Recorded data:
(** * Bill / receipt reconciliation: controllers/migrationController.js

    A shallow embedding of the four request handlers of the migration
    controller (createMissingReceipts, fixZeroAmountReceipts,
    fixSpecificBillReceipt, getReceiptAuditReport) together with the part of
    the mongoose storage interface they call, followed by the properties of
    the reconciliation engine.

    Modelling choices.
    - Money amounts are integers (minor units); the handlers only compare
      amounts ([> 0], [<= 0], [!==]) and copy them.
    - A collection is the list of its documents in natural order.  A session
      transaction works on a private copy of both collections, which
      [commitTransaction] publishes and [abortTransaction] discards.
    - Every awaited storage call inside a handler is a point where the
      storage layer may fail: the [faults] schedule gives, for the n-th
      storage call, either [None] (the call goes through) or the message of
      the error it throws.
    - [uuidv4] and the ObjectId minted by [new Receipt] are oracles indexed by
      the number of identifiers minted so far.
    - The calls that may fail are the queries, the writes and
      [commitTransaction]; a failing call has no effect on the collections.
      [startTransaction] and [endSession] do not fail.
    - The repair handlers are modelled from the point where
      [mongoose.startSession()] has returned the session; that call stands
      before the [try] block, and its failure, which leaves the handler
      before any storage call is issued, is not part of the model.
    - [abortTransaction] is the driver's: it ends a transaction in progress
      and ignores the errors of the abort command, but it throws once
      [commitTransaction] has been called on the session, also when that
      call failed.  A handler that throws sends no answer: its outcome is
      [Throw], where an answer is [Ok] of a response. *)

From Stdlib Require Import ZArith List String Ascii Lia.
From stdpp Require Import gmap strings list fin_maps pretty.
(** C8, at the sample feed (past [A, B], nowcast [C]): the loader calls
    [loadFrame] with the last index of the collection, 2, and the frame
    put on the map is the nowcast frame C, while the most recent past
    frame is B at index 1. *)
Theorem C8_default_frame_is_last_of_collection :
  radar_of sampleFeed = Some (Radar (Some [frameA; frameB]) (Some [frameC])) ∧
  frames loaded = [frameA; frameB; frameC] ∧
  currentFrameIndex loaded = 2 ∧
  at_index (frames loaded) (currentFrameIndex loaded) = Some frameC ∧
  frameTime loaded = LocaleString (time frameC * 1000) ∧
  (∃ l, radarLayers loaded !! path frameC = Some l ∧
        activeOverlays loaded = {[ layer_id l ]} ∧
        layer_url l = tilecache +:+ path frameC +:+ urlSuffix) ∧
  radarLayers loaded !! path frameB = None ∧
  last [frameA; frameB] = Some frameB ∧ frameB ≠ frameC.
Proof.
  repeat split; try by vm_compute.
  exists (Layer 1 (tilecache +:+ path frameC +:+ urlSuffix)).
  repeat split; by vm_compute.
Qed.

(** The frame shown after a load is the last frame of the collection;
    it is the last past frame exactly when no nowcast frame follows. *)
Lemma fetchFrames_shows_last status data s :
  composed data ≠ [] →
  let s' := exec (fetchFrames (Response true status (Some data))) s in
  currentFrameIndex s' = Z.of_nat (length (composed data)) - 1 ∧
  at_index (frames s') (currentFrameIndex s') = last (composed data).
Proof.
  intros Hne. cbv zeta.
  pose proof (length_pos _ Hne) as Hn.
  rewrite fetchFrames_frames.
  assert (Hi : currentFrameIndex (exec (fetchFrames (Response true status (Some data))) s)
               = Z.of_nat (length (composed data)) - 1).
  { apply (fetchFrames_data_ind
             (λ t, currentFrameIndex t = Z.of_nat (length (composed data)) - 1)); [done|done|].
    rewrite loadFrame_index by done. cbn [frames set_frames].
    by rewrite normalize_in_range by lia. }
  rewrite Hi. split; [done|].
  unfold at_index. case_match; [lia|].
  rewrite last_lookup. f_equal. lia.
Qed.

==

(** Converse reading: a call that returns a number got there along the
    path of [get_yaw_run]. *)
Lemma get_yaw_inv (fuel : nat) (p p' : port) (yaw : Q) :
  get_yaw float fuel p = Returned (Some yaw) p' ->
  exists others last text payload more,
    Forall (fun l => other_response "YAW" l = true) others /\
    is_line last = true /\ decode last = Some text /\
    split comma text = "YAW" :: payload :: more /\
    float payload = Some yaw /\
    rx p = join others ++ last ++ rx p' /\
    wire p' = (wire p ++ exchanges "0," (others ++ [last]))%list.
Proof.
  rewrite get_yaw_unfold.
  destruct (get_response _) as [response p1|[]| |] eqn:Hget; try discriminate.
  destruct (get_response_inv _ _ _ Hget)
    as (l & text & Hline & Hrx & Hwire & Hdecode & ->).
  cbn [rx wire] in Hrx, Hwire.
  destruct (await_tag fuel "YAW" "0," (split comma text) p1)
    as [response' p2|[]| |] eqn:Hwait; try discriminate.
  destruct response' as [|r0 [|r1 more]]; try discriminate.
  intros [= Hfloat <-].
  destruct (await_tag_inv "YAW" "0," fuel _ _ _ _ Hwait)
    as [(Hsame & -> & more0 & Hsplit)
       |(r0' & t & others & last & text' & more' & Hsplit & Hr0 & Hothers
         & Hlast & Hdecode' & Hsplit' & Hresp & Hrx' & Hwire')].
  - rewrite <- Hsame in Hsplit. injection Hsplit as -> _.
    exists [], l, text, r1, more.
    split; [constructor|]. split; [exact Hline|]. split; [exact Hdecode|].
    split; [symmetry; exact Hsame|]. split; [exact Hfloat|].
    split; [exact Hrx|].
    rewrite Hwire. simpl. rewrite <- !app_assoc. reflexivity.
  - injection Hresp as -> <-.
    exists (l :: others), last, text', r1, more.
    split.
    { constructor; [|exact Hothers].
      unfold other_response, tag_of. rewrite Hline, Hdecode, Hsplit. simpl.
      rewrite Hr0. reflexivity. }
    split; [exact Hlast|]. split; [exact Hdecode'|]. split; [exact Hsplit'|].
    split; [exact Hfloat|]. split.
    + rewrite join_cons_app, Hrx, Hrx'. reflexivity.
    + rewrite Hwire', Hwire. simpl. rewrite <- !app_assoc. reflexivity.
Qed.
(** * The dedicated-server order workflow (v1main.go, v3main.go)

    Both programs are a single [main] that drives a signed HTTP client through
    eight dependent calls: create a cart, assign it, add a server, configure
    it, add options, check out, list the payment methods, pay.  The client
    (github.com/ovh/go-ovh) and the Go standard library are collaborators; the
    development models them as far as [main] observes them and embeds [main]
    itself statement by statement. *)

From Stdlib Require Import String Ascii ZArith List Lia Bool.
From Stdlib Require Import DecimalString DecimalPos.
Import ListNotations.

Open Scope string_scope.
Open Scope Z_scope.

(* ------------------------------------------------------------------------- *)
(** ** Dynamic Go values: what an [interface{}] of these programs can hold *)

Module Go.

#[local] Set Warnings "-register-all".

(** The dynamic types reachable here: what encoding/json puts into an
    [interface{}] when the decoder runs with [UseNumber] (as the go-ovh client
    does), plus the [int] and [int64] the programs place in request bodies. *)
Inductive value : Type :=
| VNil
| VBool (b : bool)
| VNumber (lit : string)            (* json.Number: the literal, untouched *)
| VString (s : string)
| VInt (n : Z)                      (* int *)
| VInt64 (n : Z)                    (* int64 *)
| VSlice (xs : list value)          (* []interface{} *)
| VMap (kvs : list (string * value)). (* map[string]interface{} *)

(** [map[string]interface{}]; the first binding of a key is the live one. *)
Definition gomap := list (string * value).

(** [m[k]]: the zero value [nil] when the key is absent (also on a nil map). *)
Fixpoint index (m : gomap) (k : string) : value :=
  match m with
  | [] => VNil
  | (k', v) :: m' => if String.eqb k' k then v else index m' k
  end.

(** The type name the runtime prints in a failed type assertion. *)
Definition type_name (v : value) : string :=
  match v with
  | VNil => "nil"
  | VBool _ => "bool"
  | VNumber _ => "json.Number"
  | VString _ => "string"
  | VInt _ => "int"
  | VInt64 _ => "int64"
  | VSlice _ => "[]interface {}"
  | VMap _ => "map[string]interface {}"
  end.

* * *

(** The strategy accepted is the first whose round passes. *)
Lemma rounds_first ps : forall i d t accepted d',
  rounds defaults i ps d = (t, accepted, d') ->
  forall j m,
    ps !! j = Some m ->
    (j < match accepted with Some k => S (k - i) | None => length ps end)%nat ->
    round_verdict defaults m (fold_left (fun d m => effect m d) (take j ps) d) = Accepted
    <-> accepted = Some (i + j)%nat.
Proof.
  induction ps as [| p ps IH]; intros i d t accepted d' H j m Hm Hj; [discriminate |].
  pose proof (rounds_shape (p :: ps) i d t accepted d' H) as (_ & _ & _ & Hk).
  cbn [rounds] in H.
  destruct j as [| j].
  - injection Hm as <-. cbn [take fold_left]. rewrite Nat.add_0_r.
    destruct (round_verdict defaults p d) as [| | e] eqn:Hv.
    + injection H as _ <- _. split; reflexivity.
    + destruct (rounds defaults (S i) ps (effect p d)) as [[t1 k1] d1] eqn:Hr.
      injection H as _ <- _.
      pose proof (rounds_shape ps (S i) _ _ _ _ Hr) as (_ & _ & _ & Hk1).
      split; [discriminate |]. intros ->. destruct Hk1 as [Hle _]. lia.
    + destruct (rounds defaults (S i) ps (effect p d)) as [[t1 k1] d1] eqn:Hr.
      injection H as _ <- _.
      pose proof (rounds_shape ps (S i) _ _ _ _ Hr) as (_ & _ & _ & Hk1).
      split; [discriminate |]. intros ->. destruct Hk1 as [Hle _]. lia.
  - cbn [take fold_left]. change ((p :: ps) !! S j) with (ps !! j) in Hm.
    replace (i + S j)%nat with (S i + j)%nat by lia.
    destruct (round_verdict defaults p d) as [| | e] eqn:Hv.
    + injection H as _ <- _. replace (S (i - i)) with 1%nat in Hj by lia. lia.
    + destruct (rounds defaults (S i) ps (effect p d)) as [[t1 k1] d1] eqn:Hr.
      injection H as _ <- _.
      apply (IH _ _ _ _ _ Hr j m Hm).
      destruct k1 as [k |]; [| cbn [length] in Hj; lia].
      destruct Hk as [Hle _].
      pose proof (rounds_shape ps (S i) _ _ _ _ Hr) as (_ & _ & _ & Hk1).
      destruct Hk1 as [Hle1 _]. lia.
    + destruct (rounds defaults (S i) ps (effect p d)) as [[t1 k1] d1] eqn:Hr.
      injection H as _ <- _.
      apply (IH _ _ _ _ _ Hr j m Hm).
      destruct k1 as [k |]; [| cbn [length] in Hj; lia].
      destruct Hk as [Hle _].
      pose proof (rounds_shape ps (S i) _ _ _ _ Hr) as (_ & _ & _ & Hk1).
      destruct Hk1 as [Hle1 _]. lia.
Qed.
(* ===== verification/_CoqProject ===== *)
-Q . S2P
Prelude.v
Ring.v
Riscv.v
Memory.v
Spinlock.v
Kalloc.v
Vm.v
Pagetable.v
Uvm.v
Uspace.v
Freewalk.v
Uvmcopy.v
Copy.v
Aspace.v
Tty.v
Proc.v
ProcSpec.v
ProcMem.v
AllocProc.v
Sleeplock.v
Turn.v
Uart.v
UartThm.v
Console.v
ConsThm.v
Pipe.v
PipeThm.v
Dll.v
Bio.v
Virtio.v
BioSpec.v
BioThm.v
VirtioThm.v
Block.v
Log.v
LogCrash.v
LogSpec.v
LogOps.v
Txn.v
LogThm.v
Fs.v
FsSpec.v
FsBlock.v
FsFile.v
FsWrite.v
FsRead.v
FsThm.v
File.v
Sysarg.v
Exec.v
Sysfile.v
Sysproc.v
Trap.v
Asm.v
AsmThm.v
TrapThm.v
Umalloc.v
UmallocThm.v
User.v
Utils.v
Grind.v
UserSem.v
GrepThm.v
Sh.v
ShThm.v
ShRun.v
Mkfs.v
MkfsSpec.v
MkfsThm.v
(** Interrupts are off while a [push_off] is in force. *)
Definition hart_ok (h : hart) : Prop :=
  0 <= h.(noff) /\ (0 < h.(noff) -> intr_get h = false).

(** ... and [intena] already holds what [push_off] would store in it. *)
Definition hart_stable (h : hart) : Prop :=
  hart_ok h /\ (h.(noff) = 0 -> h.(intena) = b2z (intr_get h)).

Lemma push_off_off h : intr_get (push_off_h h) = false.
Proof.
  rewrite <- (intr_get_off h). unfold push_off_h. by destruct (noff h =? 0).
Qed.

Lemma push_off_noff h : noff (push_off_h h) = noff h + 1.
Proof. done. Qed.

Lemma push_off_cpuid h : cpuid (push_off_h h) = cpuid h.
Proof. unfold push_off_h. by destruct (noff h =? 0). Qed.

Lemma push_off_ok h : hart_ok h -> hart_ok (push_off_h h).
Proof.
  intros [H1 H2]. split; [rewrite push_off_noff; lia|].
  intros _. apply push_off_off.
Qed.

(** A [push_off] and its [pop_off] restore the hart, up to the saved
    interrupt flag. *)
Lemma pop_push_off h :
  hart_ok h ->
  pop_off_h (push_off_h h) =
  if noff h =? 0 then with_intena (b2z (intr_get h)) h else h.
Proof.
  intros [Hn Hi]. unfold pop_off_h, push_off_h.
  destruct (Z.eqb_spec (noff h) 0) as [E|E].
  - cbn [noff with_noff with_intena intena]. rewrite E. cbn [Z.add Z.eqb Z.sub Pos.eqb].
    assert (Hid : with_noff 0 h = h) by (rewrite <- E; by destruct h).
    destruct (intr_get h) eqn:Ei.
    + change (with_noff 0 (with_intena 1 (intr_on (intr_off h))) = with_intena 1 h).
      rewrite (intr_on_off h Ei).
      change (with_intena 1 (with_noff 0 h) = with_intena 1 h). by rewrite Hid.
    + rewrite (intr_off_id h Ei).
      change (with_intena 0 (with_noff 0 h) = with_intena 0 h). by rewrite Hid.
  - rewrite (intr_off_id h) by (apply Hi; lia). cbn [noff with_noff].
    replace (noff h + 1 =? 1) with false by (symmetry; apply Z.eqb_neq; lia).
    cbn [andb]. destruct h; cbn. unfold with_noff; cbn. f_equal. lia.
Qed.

> _Instructions for the task_: Among the entries above, find the line with "float payload = Some yaw /\" and the line with "constructor; [|exact Hothers]."; give again exactly these two lines and all lines between them.

> _Solution to this problem_:
    float payload = Some yaw /\
    rx p = join others ++ last ++ rx p' /\
    wire p' = (wire p ++ exchanges "0," (others ++ [last]))%list.
Proof.
  rewrite get_yaw_unfold.
  destruct (get_response _) as [response p1|[]| |] eqn:Hget; try discriminate.
  destruct (get_response_inv _ _ _ Hget)
    as (l & text & Hline & Hrx & Hwire & Hdecode & ->).
  cbn [rx wire] in Hrx, Hwire.
  destruct (await_tag fuel "YAW" "0," (split comma text) p1)
    as [response' p2|[]| |] eqn:Hwait; try discriminate.
  destruct response' as [|r0 [|r1 more]]; try discriminate.
  intros [= Hfloat <-].
  destruct (await_tag_inv "YAW" "0," fuel _ _ _ _ Hwait)
    as [(Hsame & -> & more0 & Hsplit)
       |(r0' & t & others & last & text' & more' & Hsplit & Hr0 & Hothers
         & Hlast & Hdecode' & Hsplit' & Hresp & Hrx' & Hwire')].
  - rewrite <- Hsame in Hsplit. injection Hsplit as -> _.
    exists [], l, text, r1, more.
    split; [constructor|]. split; [exact Hline|]. split; [exact Hdecode|].
    split; [symmetry; exact Hsame|]. split; [exact Hfloat|].
    split; [exact Hrx|].
    rewrite Hwire. simpl. rewrite <- !app_assoc. reflexivity.
  - injection Hresp as -> <-.
    exists (l :: others), last, text', r1, more.
    split.
    { constructor; [|exact Hothers].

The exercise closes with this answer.